**BRIEF**
Within the material below, locate the line with "simulationProd := simulationProd" and the line with "atoms (Some box);", then return those two lines and all lines between them, exactly as written.

*** Block opens ***

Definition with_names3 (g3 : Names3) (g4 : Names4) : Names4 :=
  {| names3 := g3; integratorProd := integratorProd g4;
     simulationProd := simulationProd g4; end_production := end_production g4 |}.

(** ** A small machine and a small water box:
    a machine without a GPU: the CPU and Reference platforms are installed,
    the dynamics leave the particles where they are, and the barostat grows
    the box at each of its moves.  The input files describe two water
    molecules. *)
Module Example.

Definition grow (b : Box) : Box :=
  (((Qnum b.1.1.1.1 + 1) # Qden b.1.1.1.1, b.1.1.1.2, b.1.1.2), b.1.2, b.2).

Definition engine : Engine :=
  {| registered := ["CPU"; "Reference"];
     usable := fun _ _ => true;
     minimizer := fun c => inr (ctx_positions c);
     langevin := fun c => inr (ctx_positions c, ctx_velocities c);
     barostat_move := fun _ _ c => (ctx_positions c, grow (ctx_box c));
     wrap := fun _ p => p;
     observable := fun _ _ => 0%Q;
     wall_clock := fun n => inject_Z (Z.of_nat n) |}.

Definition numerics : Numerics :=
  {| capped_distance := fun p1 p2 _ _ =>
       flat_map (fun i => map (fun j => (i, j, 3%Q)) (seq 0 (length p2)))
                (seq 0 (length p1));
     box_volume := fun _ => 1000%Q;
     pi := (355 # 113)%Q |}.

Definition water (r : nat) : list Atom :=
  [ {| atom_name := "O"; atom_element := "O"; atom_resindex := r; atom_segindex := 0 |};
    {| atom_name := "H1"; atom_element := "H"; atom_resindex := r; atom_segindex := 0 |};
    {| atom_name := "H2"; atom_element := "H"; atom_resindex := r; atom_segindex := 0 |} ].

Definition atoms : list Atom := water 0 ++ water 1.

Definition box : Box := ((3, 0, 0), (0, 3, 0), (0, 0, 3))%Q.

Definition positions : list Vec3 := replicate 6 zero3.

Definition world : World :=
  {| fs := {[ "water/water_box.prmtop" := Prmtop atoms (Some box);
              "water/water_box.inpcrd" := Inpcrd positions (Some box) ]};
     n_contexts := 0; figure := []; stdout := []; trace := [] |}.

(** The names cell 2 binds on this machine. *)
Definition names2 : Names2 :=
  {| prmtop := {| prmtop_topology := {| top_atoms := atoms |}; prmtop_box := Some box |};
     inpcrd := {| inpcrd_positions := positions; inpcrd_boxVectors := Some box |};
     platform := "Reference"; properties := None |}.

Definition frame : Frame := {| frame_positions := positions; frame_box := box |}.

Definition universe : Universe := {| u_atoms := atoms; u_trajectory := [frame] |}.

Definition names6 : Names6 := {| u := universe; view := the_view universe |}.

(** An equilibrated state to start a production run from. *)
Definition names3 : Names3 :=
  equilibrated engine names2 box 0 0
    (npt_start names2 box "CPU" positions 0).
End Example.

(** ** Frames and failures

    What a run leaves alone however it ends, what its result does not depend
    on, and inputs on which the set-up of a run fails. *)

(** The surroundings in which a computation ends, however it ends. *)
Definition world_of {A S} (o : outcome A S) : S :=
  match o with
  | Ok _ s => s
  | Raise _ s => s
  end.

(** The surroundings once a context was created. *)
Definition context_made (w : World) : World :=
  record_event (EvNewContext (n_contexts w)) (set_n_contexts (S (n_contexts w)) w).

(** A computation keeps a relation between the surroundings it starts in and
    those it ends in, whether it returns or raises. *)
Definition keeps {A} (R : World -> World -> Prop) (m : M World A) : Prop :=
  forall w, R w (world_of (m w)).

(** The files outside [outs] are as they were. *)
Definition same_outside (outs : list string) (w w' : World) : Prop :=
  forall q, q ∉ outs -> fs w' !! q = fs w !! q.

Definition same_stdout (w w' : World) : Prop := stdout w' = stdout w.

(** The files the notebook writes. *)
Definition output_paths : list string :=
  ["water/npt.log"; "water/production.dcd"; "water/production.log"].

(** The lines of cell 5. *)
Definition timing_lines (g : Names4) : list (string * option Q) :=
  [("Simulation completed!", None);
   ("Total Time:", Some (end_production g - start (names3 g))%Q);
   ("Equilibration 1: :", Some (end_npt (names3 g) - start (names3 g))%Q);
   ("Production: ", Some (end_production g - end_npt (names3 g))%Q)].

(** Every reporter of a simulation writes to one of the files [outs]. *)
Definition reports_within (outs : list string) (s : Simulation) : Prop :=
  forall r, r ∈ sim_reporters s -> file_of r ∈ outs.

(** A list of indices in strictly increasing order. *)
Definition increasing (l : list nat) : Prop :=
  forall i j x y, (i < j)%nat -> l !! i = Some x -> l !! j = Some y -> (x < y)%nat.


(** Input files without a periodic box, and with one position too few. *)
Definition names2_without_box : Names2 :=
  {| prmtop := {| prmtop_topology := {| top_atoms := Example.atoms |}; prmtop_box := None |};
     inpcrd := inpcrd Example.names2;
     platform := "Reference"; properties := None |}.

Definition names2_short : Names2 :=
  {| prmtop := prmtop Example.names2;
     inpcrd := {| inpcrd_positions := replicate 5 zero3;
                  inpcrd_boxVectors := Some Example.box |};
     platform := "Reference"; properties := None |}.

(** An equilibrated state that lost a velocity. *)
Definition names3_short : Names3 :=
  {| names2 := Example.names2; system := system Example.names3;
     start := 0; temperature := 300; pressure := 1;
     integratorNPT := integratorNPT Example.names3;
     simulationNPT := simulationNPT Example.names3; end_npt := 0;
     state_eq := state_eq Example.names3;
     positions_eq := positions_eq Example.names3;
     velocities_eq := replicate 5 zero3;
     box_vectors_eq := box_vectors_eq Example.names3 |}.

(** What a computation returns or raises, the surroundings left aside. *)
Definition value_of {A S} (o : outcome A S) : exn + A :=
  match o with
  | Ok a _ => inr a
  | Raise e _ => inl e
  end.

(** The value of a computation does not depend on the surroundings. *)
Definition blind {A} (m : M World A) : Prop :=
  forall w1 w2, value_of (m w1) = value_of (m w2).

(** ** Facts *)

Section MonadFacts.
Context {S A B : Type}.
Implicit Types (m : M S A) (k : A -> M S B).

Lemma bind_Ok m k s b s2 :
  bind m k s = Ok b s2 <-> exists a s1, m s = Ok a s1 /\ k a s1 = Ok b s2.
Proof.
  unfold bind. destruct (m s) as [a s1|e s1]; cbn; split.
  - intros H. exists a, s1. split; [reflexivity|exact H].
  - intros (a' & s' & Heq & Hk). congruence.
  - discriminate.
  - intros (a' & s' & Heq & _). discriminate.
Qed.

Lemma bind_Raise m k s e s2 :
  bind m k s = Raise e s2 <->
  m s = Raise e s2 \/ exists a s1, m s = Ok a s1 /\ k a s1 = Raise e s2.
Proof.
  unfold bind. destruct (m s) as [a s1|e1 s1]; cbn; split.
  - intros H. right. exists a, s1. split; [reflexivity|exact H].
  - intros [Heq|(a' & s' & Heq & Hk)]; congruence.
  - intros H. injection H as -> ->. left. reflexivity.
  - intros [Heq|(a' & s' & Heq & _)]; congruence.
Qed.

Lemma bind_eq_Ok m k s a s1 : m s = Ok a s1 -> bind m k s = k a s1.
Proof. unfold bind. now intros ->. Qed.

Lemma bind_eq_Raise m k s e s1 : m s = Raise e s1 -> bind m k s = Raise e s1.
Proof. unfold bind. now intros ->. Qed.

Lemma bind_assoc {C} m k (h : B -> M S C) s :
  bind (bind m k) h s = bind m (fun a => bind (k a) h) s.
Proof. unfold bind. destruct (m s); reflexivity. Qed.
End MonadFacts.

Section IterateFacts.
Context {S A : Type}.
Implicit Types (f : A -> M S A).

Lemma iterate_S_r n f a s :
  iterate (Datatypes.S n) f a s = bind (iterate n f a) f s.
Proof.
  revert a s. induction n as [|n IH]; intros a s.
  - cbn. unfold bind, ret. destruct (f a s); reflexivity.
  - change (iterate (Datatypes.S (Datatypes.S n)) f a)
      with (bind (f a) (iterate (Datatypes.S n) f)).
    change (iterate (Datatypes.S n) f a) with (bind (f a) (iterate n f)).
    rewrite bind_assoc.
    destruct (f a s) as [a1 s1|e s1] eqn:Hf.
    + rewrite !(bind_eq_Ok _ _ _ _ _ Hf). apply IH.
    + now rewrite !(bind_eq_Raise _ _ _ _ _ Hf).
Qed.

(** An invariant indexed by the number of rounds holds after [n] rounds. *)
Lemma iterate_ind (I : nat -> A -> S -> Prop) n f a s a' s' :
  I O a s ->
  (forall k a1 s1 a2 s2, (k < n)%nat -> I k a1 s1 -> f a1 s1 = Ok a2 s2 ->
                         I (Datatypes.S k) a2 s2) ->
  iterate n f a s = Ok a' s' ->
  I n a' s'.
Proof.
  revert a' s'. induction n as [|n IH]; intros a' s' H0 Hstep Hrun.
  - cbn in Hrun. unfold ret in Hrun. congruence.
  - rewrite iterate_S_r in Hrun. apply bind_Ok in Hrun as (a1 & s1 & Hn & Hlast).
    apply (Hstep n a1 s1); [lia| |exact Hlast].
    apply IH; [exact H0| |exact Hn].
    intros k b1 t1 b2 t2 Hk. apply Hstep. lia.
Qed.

*** Block closes ***

**EXERCISE ANSWER**
     simulationProd := simulationProd g4; end_production := end_production g4 |}.

(** ** A small machine and a small water box:
    a machine without a GPU: the CPU and Reference platforms are installed,
    the dynamics leave the particles where they are, and the barostat grows
    the box at each of its moves.  The input files describe two water
    molecules. *)
Module Example.

Definition grow (b : Box) : Box :=
  (((Qnum b.1.1.1.1 + 1) # Qden b.1.1.1.1, b.1.1.1.2, b.1.1.2), b.1.2, b.2).

Definition engine : Engine :=
  {| registered := ["CPU"; "Reference"];
     usable := fun _ _ => true;
     minimizer := fun c => inr (ctx_positions c);
     langevin := fun c => inr (ctx_positions c, ctx_velocities c);
     barostat_move := fun _ _ c => (ctx_positions c, grow (ctx_box c));
     wrap := fun _ p => p;
     observable := fun _ _ => 0%Q;
     wall_clock := fun n => inject_Z (Z.of_nat n) |}.

Definition numerics : Numerics :=
  {| capped_distance := fun p1 p2 _ _ =>
       flat_map (fun i => map (fun j => (i, j, 3%Q)) (seq 0 (length p2)))
                (seq 0 (length p1));
     box_volume := fun _ => 1000%Q;
     pi := (355 # 113)%Q |}.

Definition water (r : nat) : list Atom :=
  [ {| atom_name := "O"; atom_element := "O"; atom_resindex := r; atom_segindex := 0 |};
    {| atom_name := "H1"; atom_element := "H"; atom_resindex := r; atom_segindex := 0 |};
    {| atom_name := "H2"; atom_element := "H"; atom_resindex := r; atom_segindex := 0 |} ].

Definition atoms : list Atom := water 0 ++ water 1.

Definition box : Box := ((3, 0, 0), (0, 3, 0), (0, 0, 3))%Q.

Definition positions : list Vec3 := replicate 6 zero3.

Definition world : World :=
  {| fs := {[ "water/water_box.prmtop" := Prmtop atoms (Some box);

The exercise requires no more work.